Sublinhou que "não é por fazermos muitos hospitais que melhoramos a saúde, é por ter capacidade de integrar os cuidados", e que "temos ideias boas, queremos um ciclo novo, com os fundos comunitários ficaremos com capacidade financeira, falta liderança para pôr no terreno a transformação".

"Quando centramos o sistema de saúde nas pessoas vamos chegar a mais e melhor saúde", referiu Sofia Crisóstomo, cocoordenadora do Mais Participação -Melhor Saúde. Alexandre Guedes da Silva, presidente da Sociedade Portuguesa de Esclerose Múltipla, partilhou da mesma opinião, dizendo que "a imagem da saúde em Portugal é o cidadão à margem dos silos, com a pandemia, o cidadão deixou de andar à volta dos silos, está em casa e, de vez em quando, recebe um telefonema de um dos silos".

Sofia Crisóstomo lembrou que "estamos a ouvir falar da construção dos mesmos hospitais que ouvíamos antes da covid-19 quando hoje nos relacionamos de uma forma completamente diferente com os hospitais, muitas vezes à distância. Será que alguém pensou se continuamos a precisar dos mesmos hospitais?"

Piscinas sem água

Acrescentou que se fala em aumentar as camas dos cuidados continuados, "mas ninguém quer ser institucionalizado se um dia tiver alguma perda de funcionalidade ou autonomia. E o próprio OE fala em verbas elevadas para mais camas e apenas uns dinheiros para os cuidados domiciliários. Não está na hora de desafiar os cuidados domiciliários?"

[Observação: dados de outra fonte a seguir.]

(* ===== verification/Mem.v ===== *)
(** * Memory

    A flat memory of bytes with addresses as pointers, for the code that works
    through pointers into buffers that may be the same: a load of an address
    outside the memory is undefined.  [rd] and [wr] read and write a range;
    the lemmas say what a write leaves alone. *)

From S2P Require Import Prelude Bytes.
Open Scope c_scope.

Definition mem := list Z.

Definition rd (m : mem) (p n : Z) : list Z := take (Z.to_nat n) (drop (Z.to_nat p) m).
Definition wr (m : mem) (p : Z) (b : list Z) : mem :=
  take (Z.to_nat p) m ++ b ++ drop (Z.to_nat p + length b) m.

(** The size of a range, and of the memory. *)
Definition blen {A} (b : list A) : Z := Z.of_nat (length b).
Definition in_mem (m : mem) (p n : Z) : Prop := 0 <= p /\ 0 <= n /\ p + n <= blen m.
Definition disjoint (p n q k : Z) : Prop := p + n <= q \/ q + k <= p.

(** Equal loop states, component by component. *)
Ltac state_eq :=
  repeat match goal with
  | |- ?x = ?x => reflexivity
  | |- Some _ = Some _ => apply f_equal
  | |- inl _ = inl _ => apply f_equal
  | |- inr _ = inr _ => apply f_equal
  | |- (_, _) = (_, _) => apply (f_equal2 pair)
  end; try first [lia | reflexivity].

Lemma blen_nonneg {A} (b : list A) : 0 <= blen b.
Proof. unfold blen. lia. Qed.

Lemma blen_app {A} (a b : list A) : blen (a ++ b) = blen a + blen b.
Proof. unfold blen. rewrite length_app. lia. Qed.

Lemma blen_cons {A} (x : A) b : blen (x :: b) = 1 + blen b.
Proof. unfold blen. cbn [length]. lia. Qed.

Lemma blen_nil {A} : blen (@nil A) = 0.
Proof. done. Qed.

Lemma blen_rd m p n : in_mem m p n -> blen (rd m p n) = n.
Proof. unfold in_mem, blen, rd. intros (? & ? & ?). rewrite length_take, length_drop. lia. Qed.

Lemma blen_wr m p b : in_mem m p (blen b) -> blen (wr m p b) = blen m.
Proof. unfold in_mem, blen, wr. intros (? & ? & ?). rewrite !length_app, length_take, length_drop. lia. Qed.

Lemma in_mem_wr m p b q n : in_mem m p (blen b) -> in_mem (wr m p b) q n <-> in_mem m q n.
Proof. intros H. unfold in_mem. by rewrite (blen_wr m p b H). Qed.

(** ** Single bytes *)

Lemma arr_get_out {A} (m : list A) i : ~ 0 <= i < blen m -> arr_get m i = None.
Proof.
  intros H. unfold arr_get, blen in *. destruct (Z.leb_spec 0 i); [|done]. apply lookup_ge_None_2. lia.
Qed.

Lemma mem_ext {A} (a b : list A) : blen a = blen b -> (forall i, 0 <= i < blen a -> arr_get a i = arr_get b i) -> a = b.
Proof.
  intros Hl H. apply list_eq. intros k. unfold blen in *. destruct (decide (k < length a)%nat) as [Hk|Hk].
  - rewrite <- !arr_get_nat. apply H. lia.
  - by rewrite !lookup_ge_None_2 by lia.
Qed.

Lemma arr_get_rd m p n i : in_mem m p n -> 0 <= i < n -> arr_get (rd m p n) i = arr_get m (p + i).
Proof.
  intros (? & ? & ?) Hi. unfold rd, arr_get. rewrite !(proj2 (Z.leb_le 0 _)) by lia.
  rewrite lookup_take_lt, lookup_drop by lia. f_equal. lia.
Qed.

Lemma arr_get_wr_in m p b i : in_mem m p (blen b) -> p <= i < p + blen b -> arr_get (wr m p b) i = arr_get b (i - p).
Proof.
  unfold in_mem, blen. intros (? & ? & ?) Hi. unfold wr, arr_get. rewrite !(proj2 (Z.leb_le 0 _)) by lia.
  assert (length (take (Z.to_nat p) m) = Z.to_nat p) as Hl by (rewrite length_take; lia).
  rewrite lookup_app_r, lookup_app_l by (rewrite ?Hl; lia). f_equal. rewrite Hl. lia.
Qed.

Lemma arr_get_wr_out m p b i : in_mem m p (blen b) -> ~ p <= i < p + blen b -> arr_get (wr m p b) i = arr_get m i.
Proof.
  unfold in_mem, blen. intros (? & ? & ?) Hi. unfold wr, arr_get. destruct (Z.leb_spec 0 i); [|done].
  assert (length (take (Z.to_nat p) m) = Z.to_nat p) as Hl by (rewrite length_take; lia).
  destruct (Z.ltb_spec i p).
  - by rewrite lookup_app_l, lookup_take_lt by lia.
  - rewrite lookup_app_r, lookup_app_r, lookup_drop by (rewrite ?Hl; lia). f_equal. rewrite Hl. lia.
Qed.

Lemma arr_get_app {A} (a b : list A) i :
  arr_get (a ++ b) i = if i <? blen a then arr_get a i else arr_get b (i - blen a).
Proof.
  unfold arr_get, blen. destruct (Z.ltb_spec i (Z.of_nat (length a))).
  - destruct (Z.leb_spec 0 i); [|done]. by rewrite lookup_app_l by lia.
  - rewrite !(proj2 (Z.leb_le 0 _)), lookup_app_r by lia. f_equal. lia.
Qed.

(** Reading and writing one byte. *)
Lemma arr_set_wr m p v : in_mem m p 1 -> arr_set m p v = Some (wr m p [v]).
Proof.
  unfold in_mem, blen. intros (? & ? & ?). rewrite arr_set_Some by lia. f_equal. unfold wr.
  rewrite insert_take_drop by lia. cbn [app length]. do 3 f_equal. lia.
Qed.

Lemma arr_get_rd1 m p : in_mem m p 1 -> exists x, arr_get m p = Some x /\ rd m p 1 = [x].
Proof.
  unfold in_mem, blen. intros (? & ? & ?). destruct (lookup_lt_is_Some_2 m (Z.to_nat p)) as [x Hx]; [lia|].
  exists x. unfold arr_get, rd. rewrite (proj2 (Z.leb_le 0 _)), (drop_S _ _ _ Hx) by lia. done.
Qed.

(** ** Ranges *)

Ltac mem_len :=
  unfold disjoint in *; rewrite ?in_mem_wr in *;
  unfold in_mem in *; rewrite ?blen_app, ?blen_cons, ?blen_nil in *; rewrite ?blen_rd, ?blen_wr in *;
  unfold in_mem in *; try lia.

Lemma rd_wr_same m p b n : in_mem m p (blen b) -> n = blen b -> rd (wr m p b) p n = b.
Proof.
  intros H ->. assert (in_mem (wr m p b) p (blen b)) as H' by (by apply in_mem_wr).
  apply mem_ext; [by rewrite blen_rd|]. intros i Hi. rewrite blen_rd in Hi by done.
  rewrite arr_get_rd, arr_get_wr_in by (done || lia). f_equal. lia.
Qed.

Lemma rd_wr_other m p b q n : in_mem m p (blen b) -> in_mem m q n -> disjoint p (blen b) q n ->
  rd (wr m p b) q n = rd m q n.
Proof.
  intros H Hq Hd. assert (in_mem (wr m p b) q n) as H' by (by apply in_mem_wr).
  apply mem_ext; [by rewrite !blen_rd|]. intros i Hi. rewrite blen_rd in Hi by done.
  rewrite !arr_get_rd, arr_get_wr_out by (done || (unfold disjoint in *; lia)). done.
Qed.

Lemma rd_rd m p n q k : in_mem m p n -> 0 <= q -> 0 <= k -> q + k <= n -> rd (rd m p n) q k = rd m (p + q) k.
Proof.
  intros H Hq Hk Hn. assert (in_mem m (p + q) k) as H1 by (unfold in_mem in *; lia).
  assert (in_mem (rd m p n) q k) as H2 by (unfold in_mem in *; rewrite blen_rd by done; lia).
  apply mem_ext; [by rewrite !blen_rd|]. intros i Hi. rewrite blen_rd in Hi by done.
  rewrite !arr_get_rd by (done || lia). f_equal. lia.
Qed.

Lemma rd_app m p a b n : in_mem m p n -> 0 <= a -> 0 <= b -> n = a + b -> rd m p n = rd m p a ++ rd m (p + a) b.
Proof.
  intros H Ha Hb ->. assert (in_mem m p a /\ in_mem m (p + a) b) as [H1 H2] by (unfold in_mem in *; lia).
  apply mem_ext; [by rewrite blen_app, !blen_rd|]. intros i Hi. rewrite blen_rd in Hi by done.
  rewrite arr_get_app, blen_rd by done. destruct (Z.ltb_spec i a); rewrite !arr_get_rd by (done || lia); [done|].
  f_equal. lia.
Qed.

Lemma rd_0 m p : rd m p 0 = [].
Proof. done. Qed.

Lemma wr_nil m p : in_mem m p 0 -> wr m p [] = m.
Proof.
  intros H. apply mem_ext; [by apply blen_wr|]. intros i _. by rewrite arr_get_wr_out by (done || (rewrite blen_nil; lia)).
Qed.

Lemma wr_rd m p n : in_mem m p n -> wr m p (rd m p n) = m.
Proof.
  intros H. assert (in_mem m p (blen (rd m p n))) as H' by (by rewrite blen_rd).
  apply mem_ext; [by apply blen_wr|]. intros i Hi. destruct (decide (p <= i < p + n)) as [Hin|Hout].
  - rewrite arr_get_wr_in, arr_get_rd by (done || (rewrite ?blen_rd by done; lia)). f_equal. lia.
  - by rewrite arr_get_wr_out by (done || (rewrite ?blen_rd by done; lia)).
Qed.

Lemma wr_wr_same m p a b : in_mem m p (blen a) -> blen a = blen b -> wr (wr m p a) p b = wr m p b.
Proof.
  intros H Hl. assert (in_mem m p (blen b)) as Hb by (by rewrite <- Hl).
  assert (in_mem (wr m p a) p (blen b)) as H' by (by apply in_mem_wr).
  apply mem_ext; [by rewrite !blen_wr|]. intros i _. destruct (decide (p <= i < p + blen b)) as [Hin|Hout].
  - by rewrite !arr_get_wr_in by done.
  - rewrite !arr_get_wr_out by (done || (rewrite ?Hl; lia)). done.
Qed.

Lemma wr_comm m p a q b : in_mem m p (blen a) -> in_mem m q (blen b) -> disjoint p (blen a) q (blen b) ->
  wr (wr m p a) q b = wr (wr m q b) p a.
Proof.
  intros Ha Hb Hd. assert (in_mem (wr m p a) q (blen b)) as H1 by (by apply in_mem_wr).
  assert (in_mem (wr m q b) p (blen a)) as H2 by (by apply in_mem_wr). unfold disjoint in Hd.
  apply mem_ext; [by rewrite !blen_wr|]. intros i _.
  destruct (decide (p <= i < p + blen a)) as [Hp|Hp]; destruct (decide (q <= i < q + blen b)) as [Hq|Hq].
  - lia.
  - rewrite (arr_get_wr_in _ p a), (arr_get_wr_out _ q b), (arr_get_wr_in _ p a) by done. done.
  - rewrite (arr_get_wr_in _ q b), (arr_get_wr_out _ p a), (arr_get_wr_in _ q b) by done. done.
  - rewrite !arr_get_wr_out by done. done.
Qed.

Lemma wr_app m p a b q : in_mem m p (blen a + blen b) -> q = p + blen a ->
  wr (wr m p a) q b = wr m p (a ++ b).
Proof.
  intros H ->. pose proof (blen_nonneg a). pose proof (blen_nonneg b).
  assert (in_mem m p (blen a)) as Ha by (unfold in_mem in *; lia).
  assert (in_mem (wr m p a) (p + blen a) (blen b)) as Hb by (apply in_mem_wr; [done|]; unfold in_mem in *; lia).
  assert (in_mem m p (blen (a ++ b))) as Hab by (by rewrite blen_app).
  apply mem_ext; [by rewrite !blen_wr|]. intros i _.
  destruct (decide (p <= i < p + blen (a ++ b))) as [Hin|Hout].
  - rewrite blen_app in Hin. rewrite (arr_get_wr_in m p (a ++ b)), arr_get_app by (rewrite ?blen_app; done).
    destruct (Z.ltb_spec (i - p) (blen a)).
    + by rewrite arr_get_wr_out, arr_get_wr_in by (done || lia).
    + rewrite arr_get_wr_in by (done || lia). f_equal. lia.
  - rewrite blen_app in Hout. rewrite !arr_get_wr_out by (done || (rewrite ?blen_app; lia)). done.
Qed.

(** Part of a range that has been written. *)
Lemma rd_wr_sub m p b q n : in_mem m p (blen b) -> p <= q -> 0 <= n -> q + n <= p + blen b ->
  rd (wr m p b) q n = rd b (q - p) n.
Proof.
  intros H Hq Hn Hb. assert (in_mem (wr m p b) p (blen b)) as H' by (by apply in_mem_wr).
  rewrite <- (rd_wr_same m p b (blen b) H eq_refl) at 2. rewrite rd_rd by (done || lia). f_equal. lia.
Qed.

Esta opinião foi reforçada por Manuel Lemos, presidente da União das Misericórdias Portuguesas. Considerou que "temos de mudar o pivô do envelhecimento que agora tem sido o lar e as pessoas só querem ir para o lar, porque não têm segurança nas suas coisas e se precisarem de alguém não têm. Tem de se conseguir que o envelhecimento seja na casa das pessoas. Esta política pública não está a ser pensada e diz-se que vão fazer 10 mil camas de cuidados continuados, mas ninguém fala na exploração das dez camas. É como fazer dez mil piscinas vazias, sem água".

"Portugal não tem um único grande problema, mas tem 500 mil problemas que ninguém resolve e cada dia que passa acrescentamos mais uma complicação", sublinhou João Almeida Lopes, presidente da Apifarma.

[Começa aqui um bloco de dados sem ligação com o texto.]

(** The [while] loop and the tail of [find_next_bit]. *)
Definition find_next_bit_scan (addr : list Z) (fuel : nat) (p result size : Z) : option Z :=
  c_loop fuel (fun '(p, result, size) =>
    if truthy (size .& .~ (BITS_PER_LONG - 1)) then
      tmp ← arr_get addr p;
      if truthy tmp then Some (inr (u32 (result + __ffs tmp)))
      else Some (inl (p + 1, u32 (result + BITS_PER_LONG), u32 (size - BITS_PER_LONG)))
    else if size =? 0 then Some (inr result)
    else
      tmp ← arr_get addr p;
      Some (inr (find_next_bit_found_first result size tmp)))
    (p, result, size).

Definition find_next_bit (addr : list Z) (size offset : Z) : option Z :=
  let p := BIT_WORD offset in
  let result := offset .& .~ (BITS_PER_LONG - 1) in
  if size <=? offset then Some size else
  let fuel := S (Z.to_nat (BIT_WORD size)) in
  let size := u32 (size - result) in
  let offset := offset mod BITS_PER_LONG in
  if truthy offset then
    tmp ← arr_get addr p;
    let tmp := tmp .& (ULONG_MAX .<< offset) in
    if size <? BITS_PER_LONG then Some (find_next_bit_found_first result size tmp)
    else if truthy tmp then Some (u32 (result + __ffs tmp))
    else find_next_bit_scan addr fuel (p + 1) (u32 (result + BITS_PER_LONG)) (u32 (size - BITS_PER_LONG))
  else find_next_bit_scan addr fuel p result size.

Definition find_next_zero_bit_found_first (result size tmp : Z) : Z :=
  let tmp := tmp .| (ULONG_MAX .<< size) in
  if tmp =? ULONG_MAX then u32 (result + size) else u32 (result + ffz tmp).

Definition find_next_zero_bit_scan (addr : list Z) (fuel : nat) (p result size : Z) : option Z :=
  c_loop fuel (fun '(p, result, size) =>
    if truthy (size .& .~ (BITS_PER_LONG - 1)) then
      tmp ← arr_get addr p;
      if truthy (.~ tmp) then Some (inr (u32 (result + ffz tmp)))
      else Some (inl (p + 1, u32 (result + BITS_PER_LONG), u32 (size - BITS_PER_LONG)))
    else if size =? 0 then Some (inr result)
    else
      tmp ← arr_get addr p;
      Some (inr (find_next_zero_bit_found_first result size tmp)))
    (p, result, size).

Definition find_next_zero_bit (addr : list Z) (size offset : Z) : option Z :=
  let p := BIT_WORD offset in
  let result := offset .& .~ (BITS_PER_LONG - 1) in
  if size <=? offset then Some size else
  let fuel := S (Z.to_nat (BIT_WORD size)) in
  let size := u32 (size - result) in
  let offset := offset mod BITS_PER_LONG in
  if truthy offset then
    tmp ← arr_get addr p;
    let tmp := tmp .| (ULONG_MAX .>> (BITS_PER_LONG - offset)) in
    if size <? BITS_PER_LONG then Some (find_next_zero_bit_found_first result size tmp)
    else if truthy (.~ tmp) then Some (u32 (result + ffz tmp))
    else find_next_zero_bit_scan addr fuel (p + 1) (u32 (result + BITS_PER_LONG)) (u32 (size - BITS_PER_LONG))
  else find_next_zero_bit_scan addr fuel p result size.

Definition find_first_bit (addr : list Z) (size : Z) : option Z :=
  c_loop (S (Z.to_nat (BIT_WORD size))) (fun '(p, result, size) =>
    if truthy (size .& .~ (BITS_PER_LONG - 1)) then
      tmp ← arr_get addr p;
      if truthy tmp then Some (inr (u32 (result + __ffs tmp)))
      else Some (inl (p + 1, u32 (result + BITS_PER_LONG), u32 (size - BITS_PER_LONG)))
    else if size =? 0 then Some (inr result)
    else
      tmp ← arr_get addr p;
      let tmp := tmp .& (ULONG_MAX .>> (BITS_PER_LONG - size)) in
      if tmp =? 0 then Some (inr (u32 (result + size)))
      else Some (inr (u32 (result + __ffs tmp))))
    (0, 0, size).

Definition find_first_zero_bit (addr : list Z) (size : Z) : option Z :=
  c_loop (S (Z.to_nat (BIT_WORD size))) (fun '(p, result, size) =>
    if truthy (size .& .~ (BITS_PER_LONG - 1)) then
      tmp ← arr_get addr p;
      if truthy (.~ tmp) then Some (inr (u32 (result + ffz tmp)))
      else Some (inl (p + 1, u32 (result + BITS_PER_LONG), u32 (size - BITS_PER_LONG)))
    else if size =? 0 then Some (inr result)
    else
      tmp ← arr_get addr p;
      let tmp := tmp .| (ULONG_MAX .<< size) in
      if tmp =? ULONG_MAX then Some (inr (u32 (result + size)))
      else Some (inr (u32 (result + ffz tmp))))
    (0, 0, size).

Mas Fernando Araújo, presidente do Centro Hospitalar de São João, afirmou, de uma forma programática, as três dimensões para a saúde do futuro. A primeira é prevenção, em que há menos aposta, em termos de Orçamento do Estado, mas a que obtém mais resultados em saúde e de sustentabilidade de SNS.

A segunda dimensão tem a ver com a integração de cuidados "e o sistema ainda está muito disperso, limitado nas suas áreas e divisões, e esta integração a todos os níveis teria um impacto, do ponto de vista económico e de qualidade para os utentes, que é determinante", diz Fernando Araújo.

O terceiro aspeto coloca o utente no centro. "Muitas vê-se o nosso foco está em outras dimensões, mas o foco deve ser o utente e a forma como podemos prestar cuidados de saúde de acordo com as necessidades é fundamental."